[Problem details]: Your answer should consist of each line below that includes the word "admissible".

[The data]:
Lemma expire_st_None s id now u :
  sinv s → st s !! u = None → st (expire s id now).1 !! u = None.
Proof.
  intros Hs Hn. unfold expire. destruct (getSilence s id) as [sil|] eqn:Hg; [|done].
  pose proof Hg as (m & Hm & ->)%fmap_Some.
  pose proof (wf_keys s (si_wf s Hs) id m Hm) as Hid.
  destruct (getState (Silence m) now); [done|..];
    match goal with |- context [setSilence s ?M now] =>
      destruct (setSilence s M now) as [s1 r] eqn:E; apply setSilence_cases in E;
      destruct r as [[]|]; cbn; [|by subst];
      destruct E as (_ & -> & _); rewrite merge_lookup_ne; cbn; congruence end.
Qed.

Lemma Set_create_dmicro R s sil prev now uid :
  sinv s → (∀ u, uid = Some u → st s !! u = None ∧ MatcherSets sil = sets_of u) →
  rtc (dmicro R now) s (Set_create s sil prev now now now uid).1.1.
Proof using compiled.
  intros Hs Hu. unfold Set_create. destruct (too_many s); [done|].
  destruct uid as [uid|]; [|done]. destruct (Hu uid eq_refl) as [Hn Hsets].
  destruct (checkSizeLimits _ _); [done|].
  assert (Hp : rtc (dmicro R now) s (expire_previous s prev now now).1 ∧
    st (expire_previous s prev now now).1 !! uid = None).
  { unfold expire_previous. destruct prev as [p|]; [|done].
    case_match; [|done]. split; [by apply expire_dmicro|by apply expire_st_None]. }
  destruct (expire_previous s prev now now) as [s1 [e|]]; cbn in Hp; destruct Hp as [Hp Hn1]; [exact Hp|].
  assert (Ha : admissible R s1 (toMeshSilence s (stamp_new sil uid now)) now).
  { destruct (stamp_new_fields sil uid now) as (Hid & _ & _ & _ & Hms).
    split; cbn [Silence toMeshSilence]; rewrite Hid; [by rewrite Hms|]. intros prev' ?. congruence. }
  apply setSilence_dmicro in Ha.
  destruct (setSilence s1 _ now) as [s2 [[changed added]|]]; cbn in *; [|by etrans].
  destruct added; [|by etrans]. eapply rtc_r; [by etrans|]. apply dmicro_emit.
Qed.

Lemma Set_dmicro R s sil now uid :
  sinv s → fresh_request s sil now uid →
  rtc (dmicro R now) s (Set_ s sil now now now uid).1.1.
Proof using compiled.
  intros Hs Hu. unfold Set_. destruct (validateSilence _) as [sil1 invalid] eqn:Hv.
  assert (sil1 = accepted sil now) as -> by by injection Hv.
  destruct invalid; [done|].
  destruct (bool_decide (Id (accepted sil now) ≠ ""%string) && _); [done|].
  destruct (getSilence s (Id (accepted sil now))) as [p|] eqn:Hg; [|by apply Set_create_dmicro].
  destruct (canUpdate p _ now) eqn:Hc; [|by apply Set_create_dmicro].
  by eapply Set_update_dmicro.
Qed.

(** Serialised silences that have the matchers of their ids. *)
Definition own_matchers (b : list Z) : Prop :=
  ∀ st', decodeState b = Ok st' → ∀ id e, st' !! id = Some e → MatcherSets (Silence e) = sets_of (Id (Silence e)).

(** The silences that have expired here and have not in a message. *)
Definition expired_here (s : Silences) (now : time) (id : string) : bool :=
  match st s !! id with Some prev => bool_decide (¬ unexpired (Silence prev) now) | None => false end.
Definition revived_by (s : Silences) (b : list Z) (now : time) : gset string :=
  match decodeState b with
  | Ok st' => dom (filter (λ x, unexpired (Silence x.2) now ∧ expired_here s now x.1 = true) st')
  | Err _ => ∅
  end.

Lemma absorb_other s e now id : id ≠ Id (Silence e) → st (absorb s e now) !! id = st s !! id.
Proof.
  intros Hne. unfold absorb. pose proof (merge_lookup_ne (st s) e now id Hne) as Hm.
  destruct (merge (st s) e now) as [[st' ?] []]; cbn in *; [|done].
  by destruct (indexSilence_fields (set_st st' s) (Silence e)) as (-> & _).
Qed.

Lemma merge_loop_dmicro R b now es : ∀ s,
  NoDup es.*1 → (∀ k e, (k, e) ∈ es → Id (Silence e) = k ∧ admissible R s e now) →
  rtc (dmicro R now) s (merge_loop s b now es).
Proof.
  induction es as [|[k e] es IH]; intros s Hnd Ha; [done|].
  apply NoDup_cons in Hnd as [Hnin Hnd].
  destruct (Ha k e) as [Hk He]; [by left|].
  assert (Hrest : ∀ s', (∀ id, id ≠ k → st s' !! id = st s !! id) →
    rtc (dmicro R now) s' (merge_loop s' b now es)).
  { intros s' Hs'. apply IH; [done|]. intros k' e' Hin.
    destruct (Ha k' e') as [Hk' [Hsets Hrev]]; [by right|]. split; [done|]. split; [done|].
    intros prev Hp. apply Hrev. rewrite <- Hs'; [done|]. rewrite Hk'. intros ->. apply Hnin.
    apply list_elem_of_fmap. by exists (k, e'). }
  cbn. pose proof (dmicro_absorb R now s e He) as Hstep.
  assert (Hoth : ∀ id, id ≠ k → st (absorb s e now) !! id = st s !! id).
  { intros id Hne. apply absorb_other. congruence. }
  unfold absorb in Hstep, Hoth. destruct (merge_outP (st s) e now); cbn in *;
    try (eapply rtc_l; [exact Hstep|by apply Hrest]);
    destruct (OversizedMessage b); eapply rtc_l; try exact Hstep; try (by apply Hrest);
    (eapply rtc_l; [apply dmicro_emit|]; by apply Hrest).
Qed.

Lemma Merge_dmicro R s b now :
  own_matchers b → revived_by s b now ⊆ R → rtc (dmicro R now) s (Merge s b now).1.
Proof.
  intros Ha HR. unfold Merge. destruct (decodeState b) as [st'|] eqn:Hd; [|done]. cbn.
  apply merge_loop_dmicro; [apply NoDup_fst_range|]. intros k e Hin%elem_of_range.
  assert (Hid : Id (Silence e) = k).
  { eapply decode_loop_keys; [|exact Hd|done]. by intros ???. }
  split; [done|]. split; [by eapply Ha|]. intros prev Hp Hu Hn.
  destruct (decide (unexpired (Silence prev) now)) as [|Hx]; [done|]. destruct Hn. apply HR.
  unfold revived_by. rewrite Hd, Hid in *. apply elem_of_dom. exists e. apply map_lookup_filter_Some.
  split; [done|]. split; [done|]. unfold expired_here. cbn. rewrite Hp. by apply bool_decide_eq_true.
Qed.

(** ** What the two queries of [Mutes] return *)
Abbreviation live_states := [SilenceStateActive; SilenceStatePending].

Lemma live_state_unexpired sil now :
  bool_decide (getState sil now ∈ live_states) = bool_decide (unexpired sil now).
Proof.
  apply bool_decide_ext. unfold unexpired. rewrite !elem_of_cons, elem_of_nil.
  destruct (getState sil now); naive_solver.
Qed.

Lemma query_ids_live s now ids :
  ∃ sils, query_ids s now [FState live_states] ids = Ok sils ∧
    ∀ sil, sil ∈ sils ↔ ∃ id m, id ∈ ids ∧ st s !! id = Some m ∧ sil = Silence m ∧
                                  unexpired (Silence m) now.
Proof.
  induction ids as [|id ids (sils & IH & Hs)]; cbn.
  { exists []. split; [done|]. intros sil. setoid_rewrite elem_of_nil. naive_solver. }
  setoid_rewrite elem_of_cons. destruct (st s !! id) as [m|] eqn:Hm.
  - rewrite live_state_unexpired. case_bool_decide as Hu; cbn; rewrite IH; cbn; eexists;
      (split; [done|]); intros sil; rewrite ?elem_of_cons, Hs; naive_solver.
  - eexists; split; [exact IH|]. intros sil. rewrite Hs. naive_solver.
Qed.

Lemma query_scan_live s now lset svs :
  sinv s → (∀ sv, sv ∈ svs → sv ∈ vi s) →
  ∃ sils, query_scan s now [FState live_states; FMatches lset] svs = Ok sils ∧
    ∀ sil, sil ∈ sils ↔ ∃ sv m, sv ∈ svs ∧ st s !! sv_id sv = Some m ∧ sil = Silence m ∧
      unexpired (Silence m) now ∧ Labels.matches_setb (matchers_of (sv_id sv)) lset = true.
Proof.
  intros Hi. induction svs as [|sv svs IH]; intros Hsub; cbn.
  { exists []. split; [done|]. intros sil. setoid_rewrite elem_of_nil. naive_solver. }
  destruct IH as (sils & IH & Hs); [intros; apply Hsub; by right|].
  setoid_rewrite elem_of_cons.
  destruct (wf_vi_st s (si_wf s Hi) sv) as [m Hm]; [apply Hsub; by left|]. rewrite Hm.
  rewrite live_state_unexpired. unfold matcherIndex_get.
  rewrite (wf_keys s (si_wf s Hi) _ m Hm), (si_mi s Hi _ m Hm).
  case_bool_decide as Hu; cbn;
    [destruct (Labels.matches_setb (matchers_of (sv_id sv)) lset) eqn:Hms|]; cbn; rewrite IH; cbn;
    eexists; (split; [done|]); intros sil; rewrite ?elem_of_cons, Hs; naive_solver congruence.
Qed.

Definition found (p : PbSilence → Prop) (sils : list PbSilence) (seen : gset string) id : Prop :=
  (id ∉ seen) ∧ (∃ sil, sil ∈ sils ∧ Id sil = id ∧ p sil).

Lemma found_cons p sil sils seen id :
  (∀ x, x ∈ sils → Id x = Id sil → x = sil) → Id sil ∉ seen →
  found p (sil :: sils) seen id ↔
    (id = Id sil ∧ p sil) ∨ found p sils ({[Id sil]} ∪ seen) id.
Proof.
  intros Hhd Hseen. unfold found. setoid_rewrite elem_of_cons.
  rewrite not_elem_of_union, not_elem_of_singleton.
  destruct (decide (id = Id sil)) as [->|]; naive_solver.
Qed.

Lemma found_skip p sil sils seen id :
  Id sil ∈ seen → found p (sil :: sils) seen id ↔ found p sils seen id.
Proof. unfold found. setoid_rewrite elem_of_cons. naive_solver. Qed.

Lemma categorize_spec now sils : ∀ seen act all act' all',
  (∀ x y, x ∈ sils → y ∈ sils → Id x = Id y → x = y) →
  categorize now sils seen act all = (act', all') →
  ∀ id,
  (id ∈ act' ↔ id ∈ act ∨ found (λ sil, getState sil now = SilenceStateActive) sils seen id) ∧
  (id ∈ all' ↔ id ∈ all ∨ found (λ sil, unexpired sil now) sils seen id).
Proof.
  induction sils as [|sil sils IH]; intros seen act all act' all' Huniq.
  { cbn. intros [= <- <-] id. unfold found. setoid_rewrite elem_of_nil. naive_solver. }
  assert (Hu : ∀ x y, x ∈ sils → y ∈ sils → Id x = Id y → x = y).
  { intros; apply Huniq; [by right..|done]. }
  assert (Hhd : ∀ x, x ∈ sils → Id x = Id sil → x = sil).
  { intros; apply Huniq; [by right|by left|done]. }
  cbn. case_bool_decide as Hseen.
  - intros E id. rewrite !found_skip by done. by apply (IH _ _ _ _ _ Hu E).
  - destruct (getState sil now) eqn:Hg; intros E id; rewrite !found_cons by done;
      destruct (IH _ _ _ _ _ Hu E id) as [-> ->];
      rewrite ?elem_of_app, ?list_elem_of_singleton; unfold unexpired; rewrite Hg; naive_solver.
Qed.

(** ** Mutes *)
Definition hits (s : Silences) (now : time) (lset : LabelSet) id m : Prop :=
  st s !! id = Some m ∧ Labels.matches_setb (matchers_of id) lset = true ∧ unexpired (Silence m) now.

Definition old_sils (s : Silences) (ce : cacheEntry) (now : time) : list PbSilence :=
  if (0 <? count ce)%nat then
    sils_of (Query s [QIDs (silenceIDs ce); QState live_states] now).1
  else [].

Definition new_sils (s : Silences) (ce : cacheEntry) (now : time) lset : list PbSilence :=
  sils_of (Query s [QSince (ce_version ce); QState live_states; QMatches lset] now).1.

Lemma elem_of_old_sils s ce now sil :
  sil ∈ old_sils s ce now ↔
    ∃ id m, id ∈ silenceIDs ce ∧ st s !! id = Some m ∧ sil = Silence m ∧ unexpired (Silence m) now.
Proof.
  unfold old_sils, count. destruct ce as [[|id ids] v]; cbn [silenceIDs length].
  - cbn. setoid_rewrite elem_of_nil. naive_solver.
  - destruct (query_ids_live s now (id :: ids)) as (sils & E & Hs). cbn [Nat.ltb Nat.leb].
    unfold Query, query_. cbn [apply_params apply_param q_ids q_since q_filters app mbind
      result_bind fst]. cbn [app] in *. rewrite E. apply Hs.
Qed.

Lemma elem_of_new_sils s ce now lset sil :
  sinv s →
  sil ∈ new_sils s ce now lset ↔
    ∃ id v m, mkSilenceVersion id v ∈ vi s ∧ ce_version ce < v ∧ hits s now lset id m ∧
      sil = Silence m.
Proof.
  intros Hi. unfold new_sils, Query.
  cbn [apply_params apply_param q_ids q_since q_filters app mbind result_bind].
  rewrite SilenceQuery.query_since_scan by apply Hi. cbn [fst].
  set (svs := List.filter _ (vi s)).
  assert (Hin : ∀ sv, sv ∈ svs ↔ sv ∈ vi s ∧ ce_version ce < sv_version sv).
  { intros sv. unfold svs. by rewrite list_elem_of_In, filter_In, <- list_elem_of_In, Z.ltb_lt. }
  destruct (query_scan_live s now lset svs Hi) as (sils & -> & Hs); [intros sv; by rewrite Hin; intros []|].
  cbn. rewrite Hs. setoid_rewrite Hin. unfold hits. split.
  - intros ([id v] & m & [? ?] & ? & -> & ? & ?). cbn in *. by exists id, v, m.
  - intros (id & v & m & ? & ? & (? & ? & ?) & ->). by exists (mkSilenceVersion id v), m.
Qed.

(** [sils] lists live silences that match, possibly several times, and all of
    them but some with ids in [R]. *)
Record lists_hits (R : gset string) (s : Silences) (now : time) lset (sils : list PbSilence) : Prop := {
  lh_sound : ∀ sil, sil ∈ sils → ∃ id m, hits s now lset id m ∧ sil = Silence m;
  lh_complete : ∀ id m, id ∉ R → hits s now lset id m → Silence m ∈ sils;
}.

(** The silences the two queries find together are the live ones that match. *)
Lemma all_sils R s ce now lset :
  sinv s → entry_ok R s now lset ce →
  lists_hits R s now lset (old_sils s ce now ++
    if ce_version ce =? version s then [] else new_sils s ce now lset).
Proof.
  intros Hi [Hv Hc Hso]. split.
  - intros sil. rewrite elem_of_app, elem_of_old_sils. intros [(id & m & Hid & Hm & -> & Hu)|Hnew].
    + exists id, m. split; [|done]. repeat split; auto.
    + destruct (ce_version ce =? version s); [by apply elem_of_nil in Hnew|].
      apply elem_of_new_sils in Hnew as (id & v & m & _ & _ & ? & ->); eauto.
  - intros id m HR Hh. rewrite elem_of_app, elem_of_old_sils. pose proof Hh as (Hm & Hms & Hu).
    destruct (si_vi s Hi id m Hm) as [v Hvi].
    pose proof (wf_vi_version s (si_wf s Hi) _ Hvi) as Hle. cbn in Hle.
    destruct (decide (v ≤ ce_version ce)) as [Hv'|Hv'].
    + left. exists id, m. split_and!; try done. apply (Hc id v); [done| |done]. repeat split; eauto.
    + right. destruct (Z.eqb_spec (ce_version ce) (version s)); [lia|].
      apply elem_of_new_sils; [done|]. exists id, v, m. split_and!; (done || lia).
Qed.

[Answer to this exercise]:
  assert (Ha : admissible R s1 (toMeshSilence s (stamp_new sil uid now)) now).
  NoDup es.*1 → (∀ k e, (k, e) ∈ es → Id (Silence e) = k ∧ admissible R s e now) →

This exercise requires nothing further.